The outbreak of violent protests in the streets all across Pakistan against the sacrilegious film is another manifestation of public anger in Pakistan against the United States. Unfortunately, some of those protests turned violent and, sadly, resulted in loss of life. The two governments have been pleading that there is no justification for violence. Out of sheer mistrust about the United States, the people of Pakistan are not willing to go with the official position of the United States that the video at the core of this series of events which is offensive, disgusting, and reprehensible.

The meeting between Foreign Minister Hina Rabbani Khar and Hillary Clinton in Washington on September 21was very important. The two sides seem recognising that they can achieve more when they work together on a focused agenda.
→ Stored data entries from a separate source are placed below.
(** * The query request handler of elephant

    A shallow embedding of [internal/comm/handlers/queryrequesthandler.go]
    (package [handlers]): the comparator [sortEntries], the routing of
    [menus:<menu>] names, the result cap, the web-search suppression and the
    emission loop of [QueryRequest.Handle], followed by the properties of
    the dispatcher that the specification states.

    Go strings are byte sequences: they are modelled by [string] (a list of
    8-bit [ascii]).  Machine integers are [Z] with their wrap-around written
    out.  The package-level map [queries] is a [gmap]. *)

From Stdlib Require Import ZArith Ascii String List Sorted Permutation Lia.
From Stdlib Require Import DecimalString.
From stdpp Require Import base decidable list sorting gmap strings.

Local Open Scope string_scope.
Local Open Scope list_scope.
Local Open Scope Z_scope.

(** ** Package [strings] *)

Module strings.

(** The numeric value of a byte, the key of Go's string comparison. *)
Definition byteval (c : ascii) : N := N_of_ascii c.

(** [strings.Compare(a, b)]: -1, 0 or +1, lexicographic on the bytes. *)
Fixpoint Compare (a b : string) : Z :=
  match a, b with
  | EmptyString, EmptyString => 0
  | EmptyString, String _ _ => -1
  | String _ _, EmptyString => 1
  | String x a', String y b' =>
      if (byteval x <? byteval y)%N then -1
      else if (byteval y <? byteval x)%N then 1
      else Compare a' b'
  end.

(** [strings.HasPrefix(s, prefix)]. *)
Definition HasPrefix (s prefix : string) : bool := String.prefix prefix s.

(** [strings.Split(s, sep)] for a separator of one byte, the only use the
    handler makes of it ([strings.Split(v, ":")]): the pieces of [s]
    between the occurrences of [sep]; [n] occurrences give [n + 1] pieces. *)
Fixpoint Split (s : string) (sep : ascii) : list string :=
  match s with
  | EmptyString => [EmptyString]
  | String c s' =>
      if Ascii.eqb c sep then EmptyString :: Split s' sep
      else match Split s' sep with
           | [] => [String c EmptyString]
           | p :: ps => String c p :: ps
           end
  end.

(** Whether the byte [c] occurs in [s]. *)
Fixpoint ContainsByte (s : string) (c : ascii) : bool :=
  match s with
  | EmptyString => false
  | String x s' => Ascii.eqb x c || ContainsByte s' c
  end.

(** ASCII lowering, the behaviour of [strings.ToLower] on ASCII text. *)
Definition lower_byte (c : ascii) : ascii :=
  let n := N_of_ascii c in
  if ((65 <=? n) && (n <=? 90))%N then ascii_of_N (n + 32) else c.

Fixpoint ToLowerASCII (s : string) : string :=
  match s with
  | EmptyString => EmptyString
  | String c s' => String (lower_byte c) (ToLowerASCII s')
  end.

End strings.

(** ** Package [slices] *)

Module slices.

(** [slices.Contains(xs, x)] on strings. *)
Definition Contains (xs : list string) (x : string) : bool :=
  existsb (String.eqb x) xs.

End slices.

(** ** What the handler takes from Go's standard library

    [strings.ToLower] lowers by Unicode rune and [slices.SortFunc] is an
    unstable pattern-defeating quicksort; neither is code of this
    repository.  The handler is verified against their contracts:
    [ToLower] is any function on strings, and [SortFunc] returns a
    permutation of its argument that is sorted whenever the comparator is a
    strict weak ordering (the precondition its documentation states). *)

Record StrictWeak {A : Type} (cmp : A → A → Z) : Prop := {
  sw_antisym : ∀ a b, Z.sgn (cmp b a) = - Z.sgn (cmp a b);
  sw_trans : ∀ a b c, cmp a b ≤ 0 → cmp b c ≤ 0 → cmp a c ≤ 0
}.

Class GoStd := {
  ToLower : string → string;
  SortFunc : ∀ {A : Type}, (A → A → Z) → list A → list A;
  SortFunc_Permutation :
    ∀ (A : Type) (cmp : A → A → Z) (l : list A), SortFunc cmp l ≡ₚ l;
  SortFunc_sorted :
    ∀ (A : Type) (cmp : A → A → Z) (l : list A),
      StrictWeak cmp → StronglySorted (λ a b, cmp a b ≤ 0) (SortFunc cmp l)
}.

(** ** Package [pb]: the wire records *)

Module pb.

(** [pb.QueryResponse_Item]; [Score] is an [int32]. *)
Record QueryResponse_Item := {
  Identifier : string;
  Text : string;
  Subtext : string;
  Icon : string;
  Provider : string;
  Score : Z;
  Actions : list string;
  State : list string
}.

(** [pb.QueryRequest]; [Maxresults] is an [int32]. *)
Record QueryRequest := {
  Providers : list string;
  Query : string;
  Maxresults : Z;
  Exactsearch : bool
}.

(** [pb.QueryResponse]; [Qid] is an [int32]. *)
Record QueryResponse := {
  Qid : Z;
  RQuery : string;
  Item : QueryResponse_Item
}.

(** [&pb.QueryRequest{}], the zero value decoded into. *)
Definition empty_request : QueryRequest :=
  {| Providers := []; Query := ""; Maxresults := 0; Exactsearch := false |}.

End pb.

Abbreviation Item := pb.QueryResponse_Item.

(** ** The comparator *)

Section Comparator.
Context `{GoStd}.

(** [sortEntries(a, b)]. *)
Definition sortEntries (a b : Item) : Z :=
  if pb.Score a >? pb.Score b then -1
  else if pb.Score b >? pb.Score a then 1
  else strings.Compare (ToLower (pb.Text a)) (ToLower (pb.Text b)).

(** The order the specification names: score descending, then the lowered
    text ascending. *)
Definition ranked_before (a b : Item) : Prop :=
  pb.Score b < pb.Score a ∨
  (pb.Score a = pb.Score b ∧
   strings.Compare (ToLower (pb.Text a)) (ToLower (pb.Text b)) ≤ 0).

End Comparator.

(** ** Package [providers] *)

Module providers.

(** The one method of the provider interface that the handler calls:
    [Query(conn, text, single, exact, format)].  The connection is only
    handed through. *)
Record Provider := {
  Query : string → bool → bool → Z → list Item
}.

End providers.

(** ** Package [handlers] *)

Abbreviation bytes := (list Z).

Definition QueryDone : Z := 255.
Definition QueryNoResults : Z := 254.
Definition StatusDone : Z := 253.
Definition QueryItem : Z := 0.
Definition QueryAsyncItem : Z := 1.
Definition ActivationFinished : Z := 2.
Definition ProviderState : Z := 3.

(** Conversions between machine integers. *)
Definition uint32 (n : Z) : Z := n mod 2 ^ 32.
Definition int32 (n : Z) : Z := (n + 2 ^ 31) mod 2 ^ 32 - 2 ^ 31.

(** [binary.BigEndian.PutUint32]. *)
Definition PutUint32 (n : Z) : bytes :=
  [(n / 2 ^ 24) mod 256; (n / 2 ^ 16) mod 256; (n / 2 ^ 8) mod 256; n mod 256].

(** A [context.CancelFunc] is identified with the context it cancels;
    contexts are numbered in the order [context.WithCancel] creates them. *)
Abbreviation CancelFunc := nat.

(** The package-level variables, with the two pieces of runtime state the
    cancel functions act on.  A [nil] function stored in [queries] is [None].
    [WebsearchPrefixes] is listed in the order [range] visits it. *)
Record Globals := {
  queries : gmap Z (option CancelFunc);
  MaxGlobalItemsToDisplayWebsearch : Z;
  WebsearchAlwaysShow : bool;
  WebsearchPrefixes : list (string * string);
  qid : Z;
  contexts : nat;
  cancelled : gset nat
}.

(** What the handler's surroundings decide: the two codecs, the registry
    [providers.Providers], the order in which the fan-out tasks append
    their results, what each [isCncld()] observes (number 0 after the
    barrier, number [i + 1] at the head of iteration [i] of the emission
    loop) and whether the [conn.Write] of iteration [i] succeeds. *)
Record World := {
  proto_Unmarshal : bytes → option pb.QueryRequest;
  json_Unmarshal : bytes → option pb.QueryRequest;
  proto_Marshal : pb.QueryResponse → option bytes;
  json_Marshal : pb.QueryResponse → option bytes;
  Providers : gmap string providers.Provider;
  arrival : list (list Item) → list (list Item);
  ctx_done : nat → bool;
  conn_Write : nat → bool
}.

(** What was written to the connection: the opcode, the envelope a data
    frame encodes, and the bytes. *)
Record Frame := {
  opcode : Z;
  envelope : option pb.QueryResponse;
  wire : bytes
}.

Inductive LogEntry :=
  | LogError (msg key : string)
  | LogInfo (msg p : string) (results : nat).

Inductive Exit := Returned | Panicked.

(** A run of the handler: the frames written, the log, how it left, whether
    it closed the connection, and the package-level variables after it. *)
Record Outcome := {
  frames : list Frame;
  log : list LogEntry;
  exit : Exit;
  closed : bool;
  globals : Globals
}.

(** Modelled from the spec: [writeStatus], of package [handlers] but not
    among the sources; a status frame is its opcode and a zero length. *)
Definition writeStatus (code : Z) : Frame :=
  {| opcode := code; envelope := None; wire := code :: PutUint32 0 |}.

(** The data frame built in the emission loop. *)
Definition dataFrame (code : Z) (resp : pb.QueryResponse) (b : bytes) : Frame :=
  {| opcode := code; envelope := Some resp;
     wire := code :: PutUint32 (uint32 (Z.of_nat (length b))) ++ b |}.

(** The two [switch format] statements; a format other than 0 and 1
    decodes nothing and encodes to no bytes, without an error. *)
Definition Unmarshal (w : World) (format : Z) (data : bytes) : option pb.QueryRequest :=
  match format with
  | 0 => proto_Unmarshal w data
  | 1 => json_Unmarshal w data
  | _ => Some pb.empty_request
  end.

Definition Marshal (w : World) (format : Z) (resp : pb.QueryResponse) : option bytes :=
  match format with
  | 0 => proto_Marshal w resp
  | 1 => json_Marshal w resp
  | _ => Some []
  end.

(** The loop over [WebsearchPrefixes]: the value of the last prefix visited
    that the query starts with. *)
Fixpoint lastPrefix (prefixes : list (string * string)) (query acc : string) : string :=
  match prefixes with
  | [] => acc
  | (k, v) :: rest =>
      lastPrefix rest query (if strings.HasPrefix query k then v else acc)
  end.

Definition wsprefixOf (g : Globals) (req : pb.QueryRequest) : string :=
  if slices.Contains (pb.Providers req) "websearch"
  then lastPrefix (WebsearchPrefixes g) (pb.Query req) ""
  else "".

(** The swap under [queryMutex]: call the handle found in the slot unless
    it is [nil], then store the new one. *)
Definition install (g : Globals) (cid : Z) : Globals :=
  {| queries := <[cid := Some (contexts g)]> (queries g);
     MaxGlobalItemsToDisplayWebsearch := MaxGlobalItemsToDisplayWebsearch g;
     WebsearchAlwaysShow := WebsearchAlwaysShow g;
     WebsearchPrefixes := WebsearchPrefixes g;
     qid := qid g;
     contexts := S (contexts g);
     cancelled := match queries g !! cid with
                  | Some (Some val) => {[val]} ∪ cancelled g
                  | _ => cancelled g
                  end |}.

(** Calling a cancel function. *)
Definition cancel (ctx : CancelFunc) (g : Globals) : Globals :=
  {| queries := queries g;
     MaxGlobalItemsToDisplayWebsearch := MaxGlobalItemsToDisplayWebsearch g;
     WebsearchAlwaysShow := WebsearchAlwaysShow g;
     WebsearchPrefixes := WebsearchPrefixes g;
     qid := qid g;
     contexts := contexts g;
     cancelled := {[ctx]} ∪ cancelled g |}.

(** [qid.Add(1)] on the [atomic.Uint32]. *)
Definition addQid (g : Globals) : Globals :=
  {| queries := queries g;
     MaxGlobalItemsToDisplayWebsearch := MaxGlobalItemsToDisplayWebsearch g;
     WebsearchAlwaysShow := WebsearchAlwaysShow g;
     WebsearchPrefixes := WebsearchPrefixes g;
     qid := uint32 (qid g + 1);
     contexts := contexts g;
     cancelled := cancelled g |}.

(** The head of the fan-out loop: the provider looked up and the query
    handed to it, for the name [v] of the request. *)
Definition route (v query : string) : string * string :=
  if strings.HasPrefix v "menus:" then
    let split := strings.Split v ":"%char in
    (default "" (split !! 0%nat), default "" (split !! 1%nat) ++ ":" ++ query)%string
  else (v, query).

(** One fan-out task: nothing for a name the registry does not hold. *)
Definition task (w : World) (req : pb.QueryRequest) (format : Z) (v : string) : option (list Item) :=
  let '(name, text) := route v (pb.Query req) in
  p ← Providers w !! name;
  Some (providers.Query p text
          (bool_decide (length (pb.Providers req) = 1%nat))
          (pb.Exactsearch req) format).

(** [entries] once [wg.Wait()] returns: the results of the tasks, appended
    in the order the tasks reached the mutex. *)
Definition fanout (w : World) (req : pb.QueryRequest) (format : Z) : list Item :=
  concat (arrival w (omap (task w req format) (pb.Providers req))).

(** The slice expression [s[:hi]]; [None] is the run-time panic. *)
Definition slice_to {A : Type} (s : list A) (hi : Z) : option (list A) :=
  if (hi <? 0) || (Z.of_nat (length s) <? hi) then None
  else Some (take (Z.to_nat hi) s).

(** The result cap. *)
Definition capResults (entries : list Item) (maxresults : Z) : option (list Item) :=
  if Z.of_nat (length entries) >? maxresults then slice_to entries maxresults
  else Some entries.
They share the priority remains pursuing our joint counter-terrorism objectives to ensure the security of American and Pakistani citizens alike. They face a common threat from a common enemy, and they need to confront terrorism and extremism together instead of pointing fingers at each other. Pakistan’s parliament has called for expelling foreign fighters, if any on its soil, so that Pakistan’s territory can be fully under control of the Pakistani Government and cannot be used to launch attacks against other nations. Similarly, the `successful’ first meeting of the Safe Passage Working Group in Islamabad which brought together Afghan, Pakistani, and US representatives to advance the peace process in Afghanistan. The Pakistani government’s public call for insurgents to come forward and talk with the Afghan government was particularly important.

Conclusions

Bilateral relations between Pakistan and the United States definitely go far beyond the shared security concerns. There is a dire need of working together, particularly to create economic opportunity for Pakistanis. They need to shift economic relationship from aid to trade and investment. The United States need to help Pakistan attract more private sector investment. The two countries hope to finalise a bilateral investment treaty soon.
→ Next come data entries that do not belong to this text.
(** An array times a column with one cell per row. *)
Lemma broadcast2_col_entry f M v r c :
  Np.has_shape M r c → Np.ncols M = c → length v = r →
  ∃ T, Np.broadcast2_column f M v = Ok T ∧
       Np.has_shape T r c ∧ Np.ncols T = c ∧
       ∀ i j, (i < r)%nat → (j < c)%nat →
         Np.entry T i j = f (Np.entry M i j) (default Num.zero (v !! i)).
Proof.
  intros HM Hc Hv. unfold Np.broadcast2_column.
  rewrite (has_shape_nrows _ _ _ HM), Hc, Hv, bdim_same, bdim_one_r.
  eexists. split; [done |]. split; [apply tabulate_has_shape |]. split.
  - destruct r as [|r]; [|apply ncols_tabulate; lia].
    destruct HM as [HM _]. destruct M; [|done]. by rewrite <- Hc.
  - intros i j Hi Hj. rewrite entry_tabulate by done.
    by rewrite !(bidx_lt r), (bidx_lt c) by done.
Qed.
End BroadcastFacts.

(** ** The gravity score (C2) *)

Section ScoreFacts.
Context `{Elementary}.

Lemma call_deterrence_one f D a :
  call_deterrence f D [a] = Ok (Np.map2 (λ d, deterrence_at f d a) D).
Proof. by destruct f. Qed.

Lemma ncols_map2 f (M : Np.matrix) : Np.ncols (Np.map2 f M) = Np.ncols M.
Proof. destruct M; simpl; [done |]. unfold Np.ncols. simpl. by rewrite length_fmap. Qed.

Lemma putmask_has_shape mask v (M : Np.matrix) r c :
  Np.has_shape M r c → Np.has_shape (Np.putmask mask v M) r c.
Proof. apply map2_has_shape. Qed.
What is also very important within this architecture is the counter-terrorism cooperation that they can do together. The last few months, maybe the biggest negative externality of the dip in relations has been the counter-terrorism objectives of both the countries. They need to realise that terrorists of any type, breed, colour, anywhere, are a threat to Pakistan as much as they are a threat to anyone. And it is for that reason that Pakistan stands today at the vanguard, having made the most sacrifices in blood and treasure than any other country in the world, having lost 30,000 civilians, having lost 6,000 soldiers to this fight, having a huge economic cost. The United States and Pakistan today have a unique opportunity to be able to work together to ensure that there is no security vacuum left in Afghanistan. Pakistan and the United States have to ensure together that the Afghan people are able to decide for their own future and live as a sovereign, independent country which is a source of stability and peace in the region after a 30-long year bloodshed, violence and instability.